- -
- 100%
- +
В то же время он не мог не вспомнить и перепалку между ним и тётей. Во время этой стычки он всё время сдерживал себя, стараясь не выказывать своих чувств. В этом была его гордость, и в то же время, как подсказывало ему его настроение, в этом таился и определенный дискомфорт.
Взглянув на этот давно откладывавшийся визит, на который он убил полдня, просто с точки зрения приятности-неприятности, Цуда тотчас же на контрасте вызвал в памяти оживлённую госпожу Ёсикава и её красивую гостиную. Вслед за этим перед его глазами проплыло лицо О-Нобу, которая в последнее время наконец начала укладывать волосы в пышную причёску марумагэ.
Собираясь было встать, он оглянулся на Кобаяси.
— Ты ещё остаёшься?
— Нет. Я тоже пойду.
Кобаяси тут же засунул недокуренную папиросу «Сикисима» в карман брюк. Тут, когда они уже собрались уходить, дядя, словно невзначай, снова открыл рот.
— А как там О-Нобу? Всё собираюсь да собираюсь навестить, но бедность, некогда, вот и не захожу. Передавай привет. Небось скучает без тебя, когда ты пропадаешь в больнице? Эта женщина. Вообще, чем она занимается?
— Чем занимается? Да ничего особенного, наверное.

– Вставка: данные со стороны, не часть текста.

(** A [QImage] has at most 32767 pixels a side; beyond that the image is
    null and saving it fails. *)
Definition save_ok (w h : Z) (img_path : string) : bool :=
  (0 <? w) && (w <=? 32767) && (0 <? h) && (h <=? 32767).

Definition host : Host :=
  {| float_str := str_of_float;
     ogr_Open := open_vector;
     wkb_copy := fun g => Return g;
     ExportToKML := export_kml;
     fromstring := parse;
     QgsRasterLayer := raster_layer;
     QImage_save := save_ok;
     gdal_Open := open_raster;
     IsSame := same_srs;
     gdal_Warp := warp;
     mkdtemp := "/tmp/tmpk3x9" |}.

Definition props_of (kvs : list (string * string)) (flds : option (list string)) : Props :=
  {| bindings := list_to_map kvs; fields := flds |}.

Definition st0 : State :=
  {| files := ∅; progress_calls := []; message_bar := [];
     critical := []; dlg_closed := false |}.

(** A table row whose property combo boxes all show [<None>], except the
    [Name] column (column 3). *)
Definition row (raster : bool) (src name : string) : Row :=
  {| checked := true; is_raster := raster; source := src;
     currentText := fun j => if Nat.eqb j 3 then name else "<None>" |}.

End Demo.

(** ** Sample runs on the concrete host *)

Module Sample.

(** A vector export with a field binding, a literal binding and a
    requested field that the schema lacks. *)
Definition towns_props : Props :=
  Demo.props_of [("name", "id"); ("description", "Town")] (Some ["pop"; "area"]).
(** * A shallow embedding of mkr_mt_lib: the concurrent containers, the
    type-erased task and the work-stealing thread pool, in a sequential
    interleaving model where each public operation is one atomic step. *)

From Stdlib Require Import ZArith Zdivisibility Lia Permutation.
From stdpp Require Import base list.

(** ** Faults of the C++ code, and a small error monad *)

Inductive future_error :=
| broken_promise
| promise_already_satisfied
| no_state.

Inductive fault :=
| null_deref              (* dereferencing an empty std::unique_ptr *)
| out_of_range            (* std::vector::operator[] past the end *)
| thrown (e : future_error).

Inductive result (A : Type) :=
| Ok (a : A)
| Fault (f : fault).
Arguments Ok {A} a.
Arguments Fault {A} f.

Definition bind_result {A B} (m : result A) (k : A -> result B) : result B :=
  match m with
  | Ok a => k a
  | Fault f => Fault f
  end.

Notation "'let*' x := m 'in' k" := (bind_result m (fun x => k))
  (at level 200, x pattern, m at level 100, k at level 200).

(** ** threadsafe_list<T> (src/src/mt/container/threadsafe_list.h)

    The list is the chain of nodes after the dummy [head_]; each node holds
    a [std::shared_ptr<T>] that [do_push_front] always fills with
    [std::make_shared], so a node is modelled by its value. *)
Module ThreadsafeList.
Section List.
Context {T : Type}.

(** [match_any]: hand-over-hand traversal, stops at the first match. *)
Definition match_any (p : T -> bool) (l : list T) : bool := existsb p l.

Definition match_none (p : T -> bool) (l : list T) : bool := negb (match_any p l).

Definition push_front (v : T) (l : list T) : list T := v :: l.

(** [remove_if(_predicate, _limit)]: [while (_limit && current->next_)];
    a removed node does not advance [current]. Returns [num_removed]. *)
Fixpoint remove_if (p : T -> bool) (limit : N) (l : list T) : nat * list T :=
  if (limit =? 0)%N then (0, l) else
  match l with
  | [] => (0, [])
  | x :: r =>
      if p x then let '(c, r') := remove_if p (limit - 1) r in (S c, r')
      else let '(c, r') := remove_if p limit r in (c, x :: r')
  end.

(** [replace_if(_predicate, _supplier, _limit)]: a matching node gets
    [std::make_shared<T>(_supplier())]; [current] always advances. *)
Fixpoint replace_if (p : T -> bool) (supplier : unit -> T) (limit : N) (l : list T)
  : nat * list T :=
  if (limit =? 0)%N then (0, l) else
  match l with
  | [] => (0, [])
  | x :: r =>
      if p x then let '(c, r') := replace_if p supplier (limit - 1) r in
                  (S c, supplier tt :: r')
      else let '(c, r') := replace_if p supplier limit r in (c, x :: r')
  end.

(** [find_first_if]: the shared pointer of the first match, or null. *)
Definition find_first_if (p : T -> bool) (l : list T) : option T := find p l.

Definition clear (l : list T) : list T := [].

(** [read_each(_consumer)]: the consumer is invoked on every value, front
    to back; what it does to the outside world is the state [s] it threads. *)
Definition read_each {S} (consumer : S -> T -> S) (l : list T) (s : S) : S :=
  fold_left consumer l s.

(** [write_each(_consumer)]: the consumer also gets the value as [T&] and
    may overwrite it. *)
Fixpoint write_each {S} (consumer : S -> T -> S * T) (l : list T) (s : S) : S * list T :=
  match l with
  | [] => (s, [])
  | x :: r =>
      let '(s1, x') := consumer s x in
      let '(s2, r') := write_each consumer r s1 in (s2, x' :: r')
  end.

(** [read_and_map_first_if]: the mapper applied to the first match. *)
Fixpoint read_and_map_first_if {R} (p : T -> bool) (mapper : T -> R) (l : list T)
  : option R :=
  match l with
  | [] => None
  | x :: r => if p x then Some (mapper x) else read_and_map_first_if p mapper r
  end.

(** [write_and_map_first_if]: the mapper takes the first match as [T&],
    so it returns the value it leaves there and its result. *)
Fixpoint write_and_map_first_if {R} (p : T -> bool) (mapper : T -> T * R) (l : list T)
  : option R * list T :=
  match l with
  | [] => (None, [])
  | x :: r =>
      if p x then let '(x', y) := mapper x in (Some y, x' :: r)
      else let '(o, r') := write_and_map_first_if p mapper r in (o, x :: r')
  end.

(** [read_and_map_if]: [read_each] with the consumer
    [if (_predicate(v)) _inserter(_mapper(v))]. *)
Definition read_and_map_if {S R} (p : T -> bool) (mapper : T -> R) (inserter : S -> R -> S)
  (l : list T) (s : S) : S :=
  read_each (fun s v => if p v then inserter s (mapper v) else s) l s.

(** [write_and_map_if]: the same on [write_each], the mapper taking [T&]. *)
Definition write_and_map_if {S R} (p : T -> bool) (mapper : T -> T * R)
  (inserter : S -> R -> S) (l : list T) (s : S) : S * list T :=
  write_each (fun s v => if p v then let '(v', y) := mapper v in (inserter s y, v') else (s, v))
    l s.

End List.
End ThreadsafeList.

(** [SIZE_MAX], the default [_limit] of [remove_if] and [replace_if]. *)
Definition SIZE_MAX : N := (2 ^ 64 - 1)%N.

(** The same [threadsafe_list<T>] with its [num_elements_] counter, which
    [do_push_front] increments and [remove_if] and [clear] decrement once
    per unlinked node. *)
Module CountedList.
Section CountedList.
Context {T : Type}.

Record threadsafe_list := mk_list {
  values : list T;
  num_elements_ : nat
}.

Definition new : threadsafe_list := mk_list [] 0.

Definition push_front (v : T) (l : threadsafe_list) : threadsafe_list :=
  mk_list (ThreadsafeList.push_front v (values l)) (S (num_elements_ l)).

Definition remove_if (p : T -> bool) (limit : N) (l : threadsafe_list) : nat * threadsafe_list :=
  let '(c, r) := ThreadsafeList.remove_if p limit (values l) in
  (c, mk_list r (num_elements_ l - c)).

Definition replace_if (p : T -> bool) (supplier : unit -> T) (limit : N) (l : threadsafe_list)
  : nat * threadsafe_list :=
  let '(c, r) := ThreadsafeList.replace_if p supplier limit (values l) in
  (c, mk_list r (num_elements_ l)).

Definition clear (l : threadsafe_list) : threadsafe_list :=
  mk_list (ThreadsafeList.clear (values l)) (num_elements_ l - length (values l)).

(** [threadsafe_list(const threadsafe_list&)]: a new list ([num_elements_]
    value-initialised to 0), then [do_copy_constructor]: [read_each] on the
    source with the consumer [this->push_front(_value)]. *)
Definition copy_construct (src : threadsafe_list) : threadsafe_list :=
  ThreadsafeList.read_each (fun acc v => push_front v acc) (values src) new.

Definition empty (l : threadsafe_list) : bool := num_elements_ l =? 0.
Definition size (l : threadsafe_list) : nat := num_elements_ l.

End CountedList.
Arguments threadsafe_list : clear implicits.
End CountedList.

(** ** threadsafe_stack<T> (src/src/container/threadsafe_stack.h)

    [top_] is the chain of nodes from the top; a node is its [value_]
    ([std::shared_ptr<T>], [None] for null). *)
Module ThreadsafeStack.
Section Stack.
Context {T : Type}.

Record threadsafe_stack := mk_stack {
  top_ : list (option T);
  num_elements_ : nat
}.

Definition new : threadsafe_stack := mk_stack [] 0.

Definition do_push (s : threadsafe_stack) (v : option T) : threadsafe_stack :=
  mk_stack (v :: top_ s) (S (num_elements_ s)).

(** [push(const T&)]: [do_push(std::make_shared<T>(_value))]. *)
Definition push (s : threadsafe_stack) (x : T) : threadsafe_stack := do_push s (Some x).

(** [do_pop] reads [top_->value_]; every caller checks [top_] first, so
    the empty branch is not reached. *)
Definition do_pop (s : threadsafe_stack) : option T * threadsafe_stack :=
  match top_ s with
  | [] => (None, s)
  | v :: rest => (v, mk_stack rest (num_elements_ s - 1))
  end.

Definition try_pop (s : threadsafe_stack) : option T * threadsafe_stack :=
  match top_ s with
  | [] => (None, s)
  | _ => do_pop s
  end.

(** [wait_and_pop]: [None] while the call waits on [cond_] for
    [top_ != nullptr]. *)
Definition wait_and_pop (s : threadsafe_stack) : option (option T * threadsafe_stack) :=
  match top_ s with
  | [] => None
  | _ => Some (do_pop s)
  end.

(** [clear]: [while (top_ != nullptr) { do_pop(); }]; [fuel] bounds the
    iterations, and [clear] gives one per node. *)
Fixpoint pop_all (fuel : nat) (s : threadsafe_stack) : threadsafe_stack :=
  match fuel with
  | O => s
  | S f => match top_ s with [] => s | _ => pop_all f (snd (do_pop s)) end
  end.

Definition clear (s : threadsafe_stack) : threadsafe_stack := pop_all (length (top_ s)) s.

Definition empty (s : threadsafe_stack) : bool := num_elements_ s =? 0.
Definition size (s : threadsafe_stack) : nat := num_elements_ s.
Lemma schedule_requests_only (h : props) (rest : list jsval) :
  forall (n : nat) (chunk : jsval),
    follows host h n chunk rest ->
    (forall q, In q (chunk :: rest) -> truthy (backoff_of q) = false) ->
    forall e, In e (schedule host h chunk rest) -> is_request e = true.
Proof.
  induction rest as [|p rest IH]; intros n chunk Hf Hb e; [contradiction|].
  cbn [follows] in Hf. destruct Hf as (u & Hnext & _ & _ & Hf).
  cbn [schedule]. rewrite Hnext. unfold pause.
  rewrite (Hb chunk (or_introl eq_refl)). cbn [app].
  intros [<-|Hin]; [reflexivity|].
  apply (IH (S n) p Hf); [|exact Hin].
  intros q Hq. apply Hb. now right.
Qed.

(** C2.  When the remote API serves the pages [p :: rest], each at the next
    link of the page before it and the last without a next link, and no page
    has a backoff header, [all] returns the records of all the pages in the
    order of the pages, makes exactly as many requests as there are pages,
    and sleeps at no point; the fuel of the loop need only cover the pages
    that follow the first. *)
Theorem all_concatenates_pages (st : state) (u : string) (ps p : jsval)
  (rest : list jsval) (fuel : nat) :
  serves host st u ps p rest ->
  (forall q, In q (p :: rest) -> truthy (backoff_of q) = false) ->
  (List.length rest <= fuel)%nat ->
  exists st',
    all host fuel u ps st = (Ok (JArr (flat_map records_of (p :: rest))), st')
    /\ List.length (requests (trace st'))
       = (List.length (requests (trace st)) + List.length (p :: rest))%nat
    /\ forall msecs, In (EvSleep msecs) (trace st') -> In (EvSleep msecs) (trace st).
Proof.
  intros Hs Hb Hfuel. eexists. split; [now apply all_serves|].
  destruct Hs as (_ & _ & Hf). cbn [trace]. split.
  - rewrite !requests_app, requests_logged, requests_cons, length_app.
    cbn [app List.length]. rewrite (requests_schedule _ _ _ _ Hf). lia.
  - intros msecs Hin. apply in_app_or in Hin. destruct Hin as [Hin|Hin]; [exact Hin|].
    apply in_app_or in Hin. destruct Hin as [Hin|[Hin|Hin]].
    + unfold logged in Hin. destruct (truthy _); [|contradiction].
      destruct Hin as [Hin|[]]; discriminate.
    + discriminate.
    + now apply (schedule_requests_only _ _ _ _ Hf Hb) in Hin.
Qed.

(** A backoff header that is a base-10 numeral is not empty, and [parseInt]
    reads the integer it denotes. *)
Lemma numeral_header (s : string) :
  decimal_numeral s = true ->
  (if truthy (JStr s)
   then [EvSleep (js_mul (parseInt (JStr s)) (Some (Finite 1000)))]
   else [])
  = [EvSleep (js_mul (Some (to_double (decimal_value s))) (Some (Finite 1000)))].
Proof.
  intros Hs. assert (Hne : truthy (JStr s) = true) by now destruct s.
  rewrite Hne. unfold parseInt. cbn [ToString].
  assert (He : s +++ "" = s).
  { clear. induction s as [|c s IH]; [reflexivity|]. cbn. now rewrite IH. }
  now rewrite <- (parseInt_numeral s "" Hs eq_refl), He.
Qed.

(** The product is exact as long as it is at most [2 ^ 53] in absolute
    value. *)
Lemma numeral_product (k : Z) :
  (Z.abs (k * 1000) <= 2 ^ 53)%Z ->
  js_mul (Some (to_double k)) (Some (Finite 1000)) = Some (Finite (k * 1000)).
Proof.
  intros Hk. rewrite (to_double_exact k) by lia.
  cbn [js_mul]. now rewrite to_double_exact.
Qed.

Рассеянно ответив так, Цуда вдруг, по какой-то причине, добавил:
— То говорит такие беззаботные вещи — «хочу лечь в больницу вместе с тобой», то командует: «подстригись», «сходи в баню» — куда строже, чем тётя.
— Молодец, разве нет? Найдётся ли ещё кто-нибудь, кто будет давать такие советы такому щёголю, как ты?
— Счастливчик!
— А как театр? В последнее время ходите?
— Да, иногда ходим. На днях вот Окамото приглашал, но, к сожалению, нужно было уладить дела с этой болезнью.
Тут Цуда мельком взглянул на тётю.
— А что, тётя, не пригласить ли вас на днях в Императорский театр? Иногда полезно сходить в такое место, освежиться.
— Ах, спасибо. Но если уж вы меня приглашаете…
— Не хотите?
— Не то чтобы не хочу, а когда ещё это будет, неизвестно.
Цуда, нарочно восприняв этот ответ тёти, не слишком жаловавшей театры, буквально, почесал в затылке.
— Если уж мне так мало доверия, то я и не знаю…
Тётя фыркнула.
— Театр — это ладно, а как у тебя с Киото, Ёсио-сан, потом что?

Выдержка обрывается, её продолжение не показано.